AICROS

Contact Us

Biostatistics

Advanced Biostatistics Services: Powering Decisions in Clinical Trials

The difference between successful drug development and costly delays often lies in the quality of the data analysis. Our biostatistics clinical trials services provide the scientific rigor needed to transform complex clinical data into reliable, regulatory-ready evidence. We are the architects of your trial’s logic, ensuring your study design is sound, your data is interpreted correctly, and your results are communicated clearly to global health authorities.

As a trusted global Clinical Research Organization (CRO), our biostatisticians are integrated into every phase of your project, from protocol concept to final submission, guaranteeing seamless scientific continuity and compliance.

1. Biostatistical Consulting and Trial Design

Our expertise begins long before the first patient is enrolled. Proactive biostatistical consulting is crucial to building a trial that is both efficient and scientifically defensible.

  • Protocol Development & Statistical Input: We collaborate with you to define the study objectives, endpoints, and hypotheses. We translate your scientific goals into a statistically sound trial design, including randomization, blinding strategies, and complex adaptive designs.
  • Sample Size and Power Calculation: We use sophisticated modeling to determine the optimal number of subjects required for your study. This ensures the trial is neither underpowered (unable to detect a true effect) nor overpowered (wasteful of time and resources), providing the necessary statistical power to achieve primary endpoints.

Regulatory Strategy: Our biostatisticians possess in-depth knowledge of global regulatory guidelines (FDA, EMA, ICH), ensuring that your trial design and analysis approach adhere to the highest international standards from the outset.

2. Statistical Analysis Plan (SAP) Development

The statistical analysis plan (SAP) is the critical blueprint for your trial’s analysis. Developed in conjunction with the final protocol, the SAP ensures that all planned analyses are predefined, removing potential bias and guaranteeing transparency.

  • Comprehensive Documentation: We draft the detailed, finalized SAP before any unblinded data analysis begins. This document specifies all statistical methods, data handling rules, definition of analysis populations (e.g., Intent-to-Treat, Per-Protocol), and procedures for handling missing data.
  • Mock Tables, Listings, and Figures (TLFs): The SAP includes mock-ups of all planned Tables, Listings, and Figures. This proactive step ensures that all stakeholders agree on the exact format of the final results, streamlining the reporting phase and preventing miscommunication.

Interim Analysis Support: For trials requiring interim data reviews or independent Data Monitoring Committee (iDMC) support, our biostatisticians develop robust charter documents and detailed statistical plans to manage decision-making boundaries, control Type I error rates, and maintain the integrity of the blinded study.
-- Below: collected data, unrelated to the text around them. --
(* ===== verification/StreamTagsProps.v ===== *)
(** * Properties of [StreamTags]: remembering what was scanned does not change what
    is found. *)

From S2P Require Import Prelude PyVal PyDecimal Messages AnthropicStream StreamTags.
From Stdlib Require Import Ascii SpecFloat.

Local Open Scope nat_scope.

(** ** Texts by position *)

Lemma get_drop i q s : String.get q (Str.drop i s) = String.get (i + q) s.
Proof. revert s. induction i as [|i IH]; intros [|c s]; [done..|by destruct q|apply IH]. Qed.

Lemma take_cons n c s : Str.take (S n) (String c s) = String c (Str.take n s).
Proof. done. Qed.

Lemma take_zero s : Str.take 0 s = EmptyString.
Proof. by destruct s. Qed.

Lemma take_empty n : Str.take n EmptyString = EmptyString.
Proof. by destruct n. Qed.

Lemma get_take m q s : q < m → String.get q (Str.take m s) = String.get q s.
Proof.
  revert q s. induction m as [|m IH]; intros q s Hq; [lia|]. destruct s as [|c s]; [done|]. rewrite take_cons.
  destruct q as [|q]; [done|]. apply (IH q s). lia.
Qed.

Lemma drop_take i n s : Str.drop i (Str.take n s) = Str.take (n - i) (Str.drop i s).
Proof.
  revert n s. induction i as [|i IH]; intros n s; [by rewrite Nat.sub_0_r|].
  destruct s as [|c s]; [rewrite take_empty; symmetry; apply take_empty|]. destruct n as [|n]; [by rewrite !take_zero|].
  rewrite take_cons. apply (IH n s).
Qed.

Lemma take_app n s t : n <= String.length s → Str.take n (s +:+ t) = Str.take n s.
Proof.
  revert s. induction n as [|n IH]; intros s H; [by rewrite !take_zero|].
  destruct s as [|c s]; cbn in H; [lia|]. change (String c s +:+ t) with (String c (s +:+ t)).
  rewrite !take_cons, IH by lia. done.
Qed.

Lemma get_app q s t : q < String.length s → String.get q (s +:+ t) = String.get q s.
Proof.
  revert q. induction s as [|c s IH]; intros q H; cbn in H; [lia|]. destruct q as [|q]; [done|].
  apply (IH q). lia.
Qed.

Lemma get_some q s : q < String.length s ↔ ∃ c, String.get q s = Some c.
Proof.
  revert q. induction s as [|c s IH]; intros q; cbn.
  - split; [lia|]. by intros [c ?].
  - destruct q as [|q]; [split; [by exists c|lia]|]. rewrite <-IH. lia.
Qed.

Lemma startswith_spec p s : Str.startswith p s = true ↔ ∃ r, s = p +:+ r.
Proof.
  unfold Str.startswith. revert s. induction p as [|c p IH]; intros s; [split; [intros _; by exists s|intros _; by destruct s]|].
  destruct s as [|d s]; cbn.
  - split; [done|]. by intros [r [=]].
  - destruct (ascii_dec c d) as [->|Hcd].
    + rewrite IH. split; intros [r Hr]; exists r.
      * change (String d s = String d (p +:+ r)). by rewrite Hr.
      * change (String d s = String d (p +:+ r)) in Hr. by injection Hr.
    + split; [done|]. intros [r Hr]. change (String d s = String c (p +:+ r)) in Hr. congruence.
Qed.

Lemma startswith_take p s m : String.length p <= m → Str.startswith p (Str.take m s) = Str.startswith p s.
Proof.
  unfold Str.startswith. revert s m. induction p as [|c p IH]; intros s m H; [by destruct (Str.take m s), s|]. cbn in H.
  destruct m as [|m]; [lia|]. destruct s as [|d s]; [done|]. rewrite take_cons. cbn.
  destruct (ascii_dec c d); [|done]. apply IH. lia.
Qed.

Lemma get_startswith p s q : Str.startswith p s = true → q < String.length p → String.get q s = String.get q p.
Proof. intros [r ->]%startswith_spec Hq. by apply get_app. Qed.

Lemma take_take a b s : a <= b → Str.take a (Str.take b s) = Str.take a s.
Proof.
  revert b s. induction a as [|a IH]; intros b s H; [by rewrite !take_zero|].
  destruct b as [|b]; [lia|]. destruct s as [|c s]; [done|]. rewrite !take_cons, IH by lia. done.
Qed.

Lemma sforallb_get p s q c : Str.sforallb p s = true → String.get q s = Some c → p c = true.
Proof.
  revert q. induction s as [|d s IH]; intros q; cbn; [done|]. intros [Hd Hs]%andb_true_iff.
  destruct q as [|q]; [by intros [= <-]|by apply IH].
Qed.

(** ** Matches *)

Lemma attributes_end_spec r n : attributes_end r = Some n →
  0 < n ∧ n <= String.length r ∧
  (∀ q, q < n - 1 → ∃ d, String.get q r = Some d ∧ d ≠ greater_char ∧ d ≠ newline_char) ∧
  ∀ m, n <= m → attributes_end (Str.take m r) = Some n.
Proof.
  revert n. induction r as [|c r IH]; intros n; [done|]. cbn [attributes_end String.length].
  destruct (Ascii.eqb_spec c greater_char) as [->|Hg].
  - intros [= <-]. split_and!; [lia..| |]; [intros q Hq; lia|]. intros [|m] Hm; [lia|]. by rewrite take_cons.
  - destruct (Ascii.eqb_spec c newline_char) as [->|Hn]; [done|].
    destruct (attributes_end r) as [n'|] eqn:E; [|done]. intros [= <-].
    destruct (IH n' eq_refl) as (H0 & Hl & Hc & Ht). split_and!; [lia..| |].
    + intros [|q] Hq; [by exists c|]. destruct (Hc q) as (d & Hd); [lia|]. by exists d.
    + intros [|m] Hm; [lia|]. rewrite take_cons. cbn [attributes_end].
      rewrite (proj2 (Ascii.eqb_neq _ _) Hg), (proj2 (Ascii.eqb_neq _ _) Hn), (Ht m) by lia. done.
Qed.

Definition tag_head (t : string) : string := Str.take (String.length t - 1) t.

Lemma tag_head_length t : is_bracket_tag t = true → String.length (tag_head t) = String.length t - 1 ∧ 1 < String.length t.
Proof.
  unfold is_bracket_tag, tag_head. intros [[r Hr]%startswith_spec [u Hu]%Str.endswith_app]%andb_true_iff.
  rewrite Str.take_length. assert (1 < String.length t); [|lia].
  destruct r as [|c r]; [|rewrite Hr, Str.app_length; cbn; lia]. rewrite Hr in Hu. destruct u as [|c u]; [done|].
  change (String less_char EmptyString = String c (u +:+ ">")) in Hu. injection Hu as _ Hu.
  apply (f_equal String.length) in Hu. rewrite Str.app_length in Hu. cbn in Hu. lia.
Qed.

(** A match is the bare tag, or a bracket tag with attributes. *)
Lemma match_shape t s k a : match_start_tag t s = Some (k, a) →
  k = String.length t ∧ Str.is_empty a = true ∨
  is_bracket_tag t = true ∧ Str.startswith (tag_head t) s = true ∧ String.length t < k ∧
  (∃ c, String.get 0 a = Some c ∧ String.get (String.length t - 1) s = Some c ∧ Str.is_space c = true) ∧
  ∀ q, String.length t - 1 < q → q < k - 1 →
    ∃ d, String.get q s = Some d ∧ d ≠ greater_char ∧ d ≠ newline_char ∧ String.get (q - (String.length t - 1)) a = Some d.
Proof.
  unfold match_start_tag. fold (tag_head t). destruct (is_bracket_tag t) eqn:Eb.
  - destruct (tag_head_length t Eb) as [Hl Hpos]. destruct (Str.startswith (tag_head t) s) eqn:Es; [|done].
    destruct (Str.drop (String.length (tag_head t)) s) as [|c r] eqn:Ed; [done|].
    assert (Hget : ∀ q, String.get (String.length t - 1 + q) s = String.get q (String c r))
      by (intros q; by rewrite <-Hl, <-get_drop, Ed).
    destruct (Str.is_space c) eqn:Ec.
    + destruct (attributes_end r) as [n|] eqn:En; [|done]. intros [= <- <-]. right.
      destruct (attributes_end_spec r n En) as (Hn & _ & Hc & _). split_and!; [done..|lia| |].
      * exists c. split_and!; [done| |done]. by rewrite <-(Nat.add_0_r (String.length t - 1)), Hget.
      * intros q Hq1 Hq2. destruct (Hc (q - String.length t)) as (d & Hd & H1 & H2); [lia|]. exists d.
        split_and!; try done.
        -- replace q with (String.length t - 1 + S (q - String.length t)) by lia. by rewrite Hget.
        -- replace (q - (String.length t - 1)) with (S (q - String.length t)) by lia. cbn.
           rewrite get_take by lia. done.
    + destruct (Ascii.eqb c greater_char); [|done]. intros [= <- <-]. left. split; [lia|done].
  - destruct (Str.startswith t s); [|done]. intros [= <- <-]. by left.
Qed.

(** A match that ends in a prefix is a match of the prefix. *)
Lemma match_take t s k a m : match_start_tag t s = Some (k, a) → k <= m →
  match_start_tag t (Str.take m s) = Some (k, a).
Proof.
  unfold match_start_tag. fold (tag_head t). destruct (is_bracket_tag t) eqn:Eb.
  - destruct (tag_head_length t Eb) as [Hl Hpos]. destruct (Str.startswith (tag_head t) s) eqn:Es; [|done].
    destruct (Str.drop (String.length (tag_head t)) s) as [|c r] eqn:Ed; [done|]. intros H Hm.
    assert (Hk : String.length (tag_head t) + 1 <= k).
    { destruct (Str.is_space c); [destruct (attributes_end r); [|done]|destruct (Ascii.eqb c _); [|done]];
        injection H as <- _; lia. }
    rewrite startswith_take, Es, drop_take, Ed by lia.
    destruct (m - String.length (tag_head t)) as [|m'] eqn:Em; [lia|]. rewrite take_cons.
    destruct (Str.is_space c); [|done]. destruct (attributes_end r) as [n|] eqn:En; [|done].
    injection H as <- <-. destruct (attributes_end_spec r n En) as (Hn & _ & _ & ->); [|lia].
    rewrite take_take by lia. done.
  - destruct (Str.startswith t s) eqn:Es; [|done]. intros [= <- <-] Hm. by rewrite startswith_take, Es.
Qed.

(** [search] answers the leftmost match. *)
Lemma search_from_spec t s i0 : 0 < String.length t →
  match search_from t s i0 with
  | Some (i, j, a) => ∃ k, i = i0 + k ∧ match_start_tag t (Str.drop k s) = Some (j - i, a) ∧ i <= j ∧
      ∀ q, q < k → match_start_tag t (Str.drop q s) = None
  | None => ∀ k, match_start_tag t (Str.drop k s) = None
  end.
Proof.
  intros Ht. revert i0. induction s as [|c s IH]; intros i0; cbn [search_from].
  - assert (Hnone : match_start_tag t EmptyString = None).
    { destruct (match_start_tag t EmptyString) as [[k a]|] eqn:E; [|done]. unfold match_start_tag in E.
      fold (tag_head t) in E. destruct (is_bracket_tag t) eqn:Eb.
      - destruct (Str.startswith _ _); [|done]. by destruct (String.length (tag_head t)).
      - destruct (Str.startswith t EmptyString) eqn:Es; [|done]. apply startswith_spec in Es as [r Hr].
        destruct t; [cbn in Ht; lia|done]. }
    rewrite Hnone. intros k. by destruct k.
  - destruct (match_start_tag t (String c s)) as [[k a]|] eqn:E.
    + exists 0. split_and!; [lia| |lia|lia]. cbn [Str.drop]. by replace (i0 + k - i0) with k by lia.
    + specialize (IH (S i0)). destruct (search_from t s (S i0)) as [[[i j] a]|].
      * destruct IH as (k & -> & Hm & Hij & Hq). exists (S k). split_and!; [lia|done|done|].
        intros [|q] Hqk; [done|]. apply Hq. lia.
      * intros [|k]; [done|apply IH].
Qed.

Lemma drop_drop a b s : Str.drop a (Str.drop b s) = Str.drop (b + a) s.
Proof. revert s. induction b as [|b IH]; intros [|c s]; [done..|by destruct a|apply IH]. Qed.

Lemma search_Some t text pos i j a : 0 < String.length t → search t text pos = Some (i, j, a) ↔
  pos <= i ∧ i <= j ∧ match_start_tag t (Str.drop i text) = Some (j - i, a) ∧
  ∀ q, pos <= q → q < i → match_start_tag t (Str.drop q text) = None.
Proof.
  intros Ht. unfold search. pose proof (search_from_spec t (Str.drop pos text) pos Ht) as H. split.
  - intros E. rewrite E in H. destruct H as (k & -> & Hm & Hij & Hq). rewrite drop_drop in Hm. split_and!; [lia|done..|].
    intros q H1 H2. specialize (Hq (q - pos)). rewrite drop_drop in Hq. replace (pos + (q - pos)) with q in Hq by lia.
    apply Hq. lia.
  - intros (H1 & Hij & Hm & Hno). destruct (search_from t (Str.drop pos text) pos) as [[[i' j'] a']|].
    + destruct H as (k & -> & Hm' & Hij' & Hq). rewrite drop_drop in Hm'. destruct (Nat.lt_total (pos + k) i) as [Hlt|[He|Hgt]].
      * rewrite Hno in Hm' by lia. done.
      * subst i. rewrite Hm in Hm'. injection Hm' as Hjj ->. do 3 f_equal. lia.
      * specialize (Hq (i - pos)). rewrite drop_drop in Hq. replace (pos + (i - pos)) with i in Hq by lia.
        rewrite Hq in Hm by lia. done.
    + specialize (H (i - pos)). rewrite drop_drop in H. replace (pos + (i - pos)) with i in H by lia. congruence.
Qed.

Lemma search_None t text pos : 0 < String.length t → search t text pos = None ↔
  ∀ i, pos <= i → match_start_tag t (Str.drop i text) = None.
Proof.
  intros Ht. unfold search. pose proof (search_from_spec t (Str.drop pos text) pos Ht) as H. split.
  - intros E i Hi. rewrite E in H. specialize (H (i - pos)). rewrite drop_drop in H. by replace (pos + (i - pos)) with i in H by lia.
  - intros Hno. destruct (search_from _ _ _) as [[[i j] a]|]; [|done]. destruct H as (k & -> & Hm & _).
    rewrite drop_drop, Hno in Hm by lia. done.
Qed.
3. Clinical Data Analysis and Programming Expertise

Execution of the SAP relies on precise programming and expert data analysis. We ensure seamless execution through our specialized programming capabilities.

  • Statistical Programming: Our team of expert SAS programming specialists (the industry-standard language) and R programmers are highly skilled in developing and validating code. They generate all necessary analysis datasets, tables, listings, and figures with unparalleled accuracy.
  • Data Standardization (CDISC): We leverage our partnership with Data Management to ensure all datasets are structured according to CDISC standards (SDTM and ADaM), which are required for regulatory submission. Our programmers are experts at generating these compliant analysis datasets for both efficiency and ease of review by regulatory agencies.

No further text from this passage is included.